Stored dataset items
/---

(** A strictly ascending list is what an ordered duplicate-free one is. *)
Lemma strictly_ascending {K : Type} `{StudyKey K} (l : list K) :
  StronglySorted key_le l → NoDup l → StronglySorted (strict key_le) l.
Proof.
  induction 1 as [|x l Hl IH Hx]; intros Hnd; [constructor |].
  pose proof (NoDup_cons_1_1 _ _ Hnd) as Hxl.
  apply NoDup_cons_1_2 in Hnd. constructor; [by apply IH |].
  apply List.Forall_forall. intros y Hy. rewrite List.Forall_forall in Hx.
  split; [by apply Hx |]. intros Hyx.
  apply Hxl. replace x with y; [by apply list_elem_of_In |].
  apply (anti_symm key_le); [done | by apply Hx].
Qed.

Section CoordinateClaims.
Context {K : Type} `{StudyKey K}.
Variable sqdist : Point → Point → option Q.
Variable py_float : string → option Py.Float.
Variable w : World K.


(** C7. In every response of either endpoint that carries results, each
    study list is in strictly ascending order of study identifier (hence
    ordered and duplicate-free), and each count is the length of its
    list. *)
Theorem study_lists_ascending (a b : string) (p : Process) :
  (∀ q res st k e,
     fst (dissociate_by_terms sqdist w a b p) = (TermsBody q res, st) →
     res !! k = Some e →
     StronglySorted (strict key_le) (studies e)
     ∧ StronglySorted key_le (studies e)
     ∧ NoDup (studies e)
     ∧ count e = length (studies e))
  ∧ (∀ q res st k e,
       fst (dissociate_by_coordinates sqdist py_float w a b p)
         = (CoordsBody q res, st) →
       res !! k = Some e →
       StronglySorted (strict key_le) (ce_studies e)
       ∧ StronglySorted key_le (ce_studies e)
       ∧ NoDup (ce_studies e)
       ∧ ce_count e = length (ce_studies e)).
Proof.
  split; intros q res st k e Hr Hk.
  - destruct (dissociate_by_terms_cases sqdist w a b p)
      as [(s & Hs) | (msg & Hm & _)]; [| rewrite Hm in Hr; discriminate].
    rewrite (dissociate_by_terms_response _ _ _ _ _ _ Hs) in Hr.
    unfold term_envelope in Hr. injection Hr as <- <- <-.
    apply dict2_lookup in Hk as [-> | ->]; simpl;
      (split_and!;
       [ apply strictly_ascending | | | done ];
       try apply distinct_ordered_sorted; apply distinct_ordered_NoDup).
  - destruct (dissociate_by_coordinates_cases sqdist py_float w a b p)
      as [(s & x1 & y1 & z1 & x2 & y2 & z2 & Hs) | (msg & st' & Hm)];
      [| rewrite Hm in Hr; discriminate].
    rewrite Hs in Hr. unfold coord_envelope in Hr. injection Hr as <- <- <-.
    apply dict2_lookup in Hk as [-> | ->]; simpl;
      (split_and!;
       [ apply strictly_ascending | | | done ];
       try apply distinct_ordered_sorted; apply distinct_ordered_NoDup).
Qed.

(** C8, as the code has it.  Over one store and for two tolerance values
    [t1 <= t2], the membership set of a sphere under [t2] contains the one
    under [t1].  The a-not-b answer of the statement grows with the
    tolerance of the coordinate it keeps ([tolerance1]) and shrinks with
    the tolerance of the coordinate it excludes ([tolerance2]). *)
Theorem tolerance_monotonicity (s : Store K) (x1 y1 z1 x2 y2 z2 : Py.Float)
    (t t1 t2 : ToleranceRadius) :
  (radius t1 <= radius t2)%Q →
  within sqdist s x1 y1 z1 t1 ⊆ within sqdist s x1 y1 z1 t2
  ∧ coords_a_not_b_query sqdist s x1 y1 z1 x2 y2 z2 t1 t
      ⊆ coords_a_not_b_query sqdist s x1 y1 z1 x2 y2 z2 t2 t
  ∧ coords_a_not_b_query sqdist s x1 y1 z1 x2 y2 z2 t t2
      ⊆ coords_a_not_b_query sqdist s x1 y1 z1 x2 y2 z2 t t1.
Proof.
  intros H12. split_and!; intros k.
  - unfold within. rewrite !distinct_ordered_elem_of.
    by apply coord_subquery_mono.
  - rewrite !elem_of_coords_a_not_b_query. intros [Hin Hout].
    split; [| done].
    by apply (coord_subquery_mono sqdist s x1 y1 z1 t1 t2).
  - rewrite !elem_of_coords_a_not_b_query. intros [Hin Hout].
    split; [done |]. intros Hin1. apply Hout.
    by apply (coord_subquery_mono sqdist s x2 y2 z2 t1 t2).
Qed.

End CoordinateClaims.



Lemma study_lists_ascending_witness :
  let w := world_up scattered in
  let e := mkEntry 3 [1; 2; 3]%Z in
  let ce := mkCoordEntry [Py.Finite 0; Py.Finite 0; Py.Finite 0] 3 [1; 2; 3]%Z in
  (term_subquery scattered "memory" = [3; 1; 2; 1]%Z
   ∧ coord_subquery sqdist3 scattered 0 0 0 8 = [3; 1; 3; 2]%Z)
  ∧ (∃ q res,
       fst (dissociate_by_terms sqdist3 w "memory" "nothing" fresh)
         = (TermsBody q res, 200%Z)
       ∧ res !! "memory_not_nothing" = Some e)
  ∧ (StronglySorted (strict key_le) (studies e)
     ∧ StronglySorted key_le (studies e)
     ∧ NoDup (studies e)
     ∧ count e = length (studies e))
  ∧ (∃ q res,
       fst (dissociate_by_coordinates sqdist3 float_of_integer w
              "0_0_0" "100_0_0" fresh) = (CoordsBody q res, 200%Z)
       ∧ res !! "coords_a_not_b" = Some ce)
  ∧ (StronglySorted (strict key_le) (ce_studies ce)
     ∧ StronglySorted key_le (ce_studies ce)
     ∧ NoDup (ce_studies ce)
     ∧ ce_count ce = length (ce_studies ce)).
Proof.
  intros w e ce.
  assert (∃ q res,
            fst (dissociate_by_terms sqdist3 w "memory" "nothing" fresh)
              = (TermsBody q res, 200%Z)
            ∧ res !! "memory_not_nothing" = Some e) as Ht.
  { eexists _, _. split; [reflexivity |]. vm_compute. reflexivity. }
  assert (∃ q res,
            fst (dissociate_by_coordinates sqdist3 float_of_integer w
                   "0_0_0" "100_0_0" fresh) = (CoordsBody q res, 200%Z)
            ∧ res !! "coords_a_not_b" = Some ce) as Hc.
  { eexists _, _. split; [reflexivity |]. vm_compute. reflexivity. }
  split; [split; vm_compute; reflexivity |].
  split; [exact Ht |]. split.
  { destruct Ht as (q & res & Hr & Hk).
    exact (proj1 (study_lists_ascending sqdist3 float_of_integer w
                    "memory" "nothing" fresh)
             q res 200%Z "memory_not_nothing" e Hr Hk). }
  split; [exact Hc |].
  destruct Hc as (q & res & Hr & Hk).
  exact (proj2 (study_lists_ascending sqdist3 float_of_integer w
                  "0_0_0" "100_0_0" fresh)
           q res 200%Z "coords_a_not_b" ce Hr Hk).
Defined.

\---

TASK STATEMENT:
Set down only the lines above that fall between the line holding "- destruct (dissociate_by_coordinates_cases" and the line holding "within sqdist s x1 y1 z1 t1", inclusive, keeping each exact.

REPLY TO THE TASK:
  - destruct (dissociate_by_coordinates_cases sqdist py_float w a b p)
      as [(s & x1 & y1 & z1 & x2 & y2 & z2 & Hs) | (msg & st' & Hm)];
      [| rewrite Hm in Hr; discriminate].
    rewrite Hs in Hr. unfold coord_envelope in Hr. injection Hr as <- <- <-.
    apply dict2_lookup in Hk as [-> | ->]; simpl;
      (split_and!;
       [ apply strictly_ascending | | | done ];
       try apply distinct_ordered_sorted; apply distinct_ordered_NoDup).
Qed.

(** C8, as the code has it.  Over one store and for two tolerance values
    [t1 <= t2], the membership set of a sphere under [t2] contains the one
    under [t1].  The a-not-b answer of the statement grows with the
    tolerance of the coordinate it keeps ([tolerance1]) and shrinks with
    the tolerance of the coordinate it excludes ([tolerance2]). *)
Theorem tolerance_monotonicity (s : Store K) (x1 y1 z1 x2 y2 z2 : Py.Float)
    (t t1 t2 : ToleranceRadius) :
  (radius t1 <= radius t2)%Q →
  within sqdist s x1 y1 z1 t1 ⊆ within sqdist s x1 y1 z1 t2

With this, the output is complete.